The now retired blogger Kim du Toit loves it; Han Solo shot a laser version of it; Winston Churchill used it to good effect, so whatever happened to the Mauser C-96? What’s that, you’re asking? Have a look:
Now that’s a beauty. It’s a puzzle literally. The parts are interlocking, with no screws to hold it together. It comes in a wooden carrying case that doubles as a shoulder stock. It fires a cartridge that has pretensions of being worthy for a rifle. The rear sight, to take a line from Jeff Cooper, is graduated out to Fort Mudge (1,000 meters on a pistol!). It was the first successful semiautomatic handgun. What’s not to love?
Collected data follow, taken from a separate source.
(** The standings add up.  In every state the store can reach, on the
    page it answers with, every team's line is consistent (matches are wins,
    losses and ties, the points one for a win and a half for a tie), and over
    the teams of a season every verified match is counted exactly twice, there
    are as many wins as losses, and one point was given out per match. *)
Theorem public_standings_add_up pool cs people pool' s' page x :
  PublicCompetition pool' (reached pool cs people) = (s', Ok page) -> x ∈ Seasons page ->
  (forall t, t ∈ PS_Teams x -> PT_Played t = PT_Wins t + PT_Losses t + PT_Ties t
     /\ PT_Points t = numeric_text (100 * PT_Wins t + 50 * PT_Ties t))
  /\ sumZ PT_Played (PS_Teams x) = 2 * VerifiedCount x
  /\ sumZ PT_Wins (PS_Teams x) = sumZ PT_Losses (PS_Teams x)
  /\ sumZ (fun t => 100 * PT_Wins t + 50 * PT_Ties t) (PS_Teams x) = 100 * VerifiedCount x.
Proof.
  set (s := reached pool cs people). assert (Hok : comp_ok (db s)) by apply run_start_ok. intros [_ Hin]%PublicCompetition_run Hx.
  apply Hin in Hx as (e & row & y & He & Hy & ->). unfold season_of in Hy. cbn in Hy.
  destruct (Z.of_nat (length (verified_matches e (db s))) =? 0); [done|]. injection Hy as <-. cbn.
  pose proof (all_total (db s) Hok e) as Ht. rewrite <- standing_rows_total in Ht by done.
  split.
  { intros t (z & -> & Hz)%list_elem_of_fmap. rewrite public_teams_perm in Hz. destruct (standing_row_ok _ Hok _ _ Hz) as [-> (Hp & Hpt & _)].
    cbn in Hp, Hpt. by rewrite Hp, Hpt. }
  rewrite !public_teams_perm. revert Ht. generalize (Z.of_nat (length (verified_matches e (db s)))).
  generalize (standing_rows (db s) e). intros rows n.
  assert (Hsums : sumZ PT_Played rows.*2 = played (tallies (row_tally <$> rows)) /\ sumZ PT_Wins rows.*2 = wins (tallies (row_tally <$> rows))
    /\ sumZ PT_Losses rows.*2 = losses (tallies (row_tally <$> rows)) /\ sumZ PT_Ties rows.*2 = ties (tallies (row_tally <$> rows))
    /\ sumZ (fun t => 100 * PT_Wins t + 50 * PT_Ties t) rows.*2 = 100 * sumZ PT_Wins rows.*2 + 50 * sumZ PT_Ties rows.*2).
  { induction rows as [|z rows IH]; [done|]. rewrite !fmap_cons, !sumZ_cons, tallies_cons. cbn. lia. }
  destruct Hsums as (H1 & H2 & H3 & H4 & H5). intros (Hp & Hw & Hs & Hpts). rewrite H5, H1, H2, H3, H4. lia.
Qed.
End public.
Well, a few things. I’ve held one in my hand, although I’ve never had the chance to fire one. As others have observed and as my hand could tell, it has an odd feel with the broomhandle grip and strange shape. It’s cartridge, 7.63 x 25, is not so easy to find (and the 7.62 x 25 Tokarev round will blow up a C-96). Carrying one would be a challenge, especially if it had to be concealed.
That being said, I still want one. Actually, what I want is a current production copy, since the originals are antiques and probably not to be fired all that often anymore. What I’d like to see is a company like Pietta or Uberti, companies with experience reproducing classic firearms of the nineteenth century, bring out a new version. Make the design the same. With modern steel, it could be built to handle the Tokarev cartridge in one model and the 9mm Luger in another (just as some of the originals could). $400 would be a good sale price.
Do I need one? No, not really. Can I think of a practical use for one? Nope. But do I want one? Absolutely! Come on, gun makers, you have a ready customer here.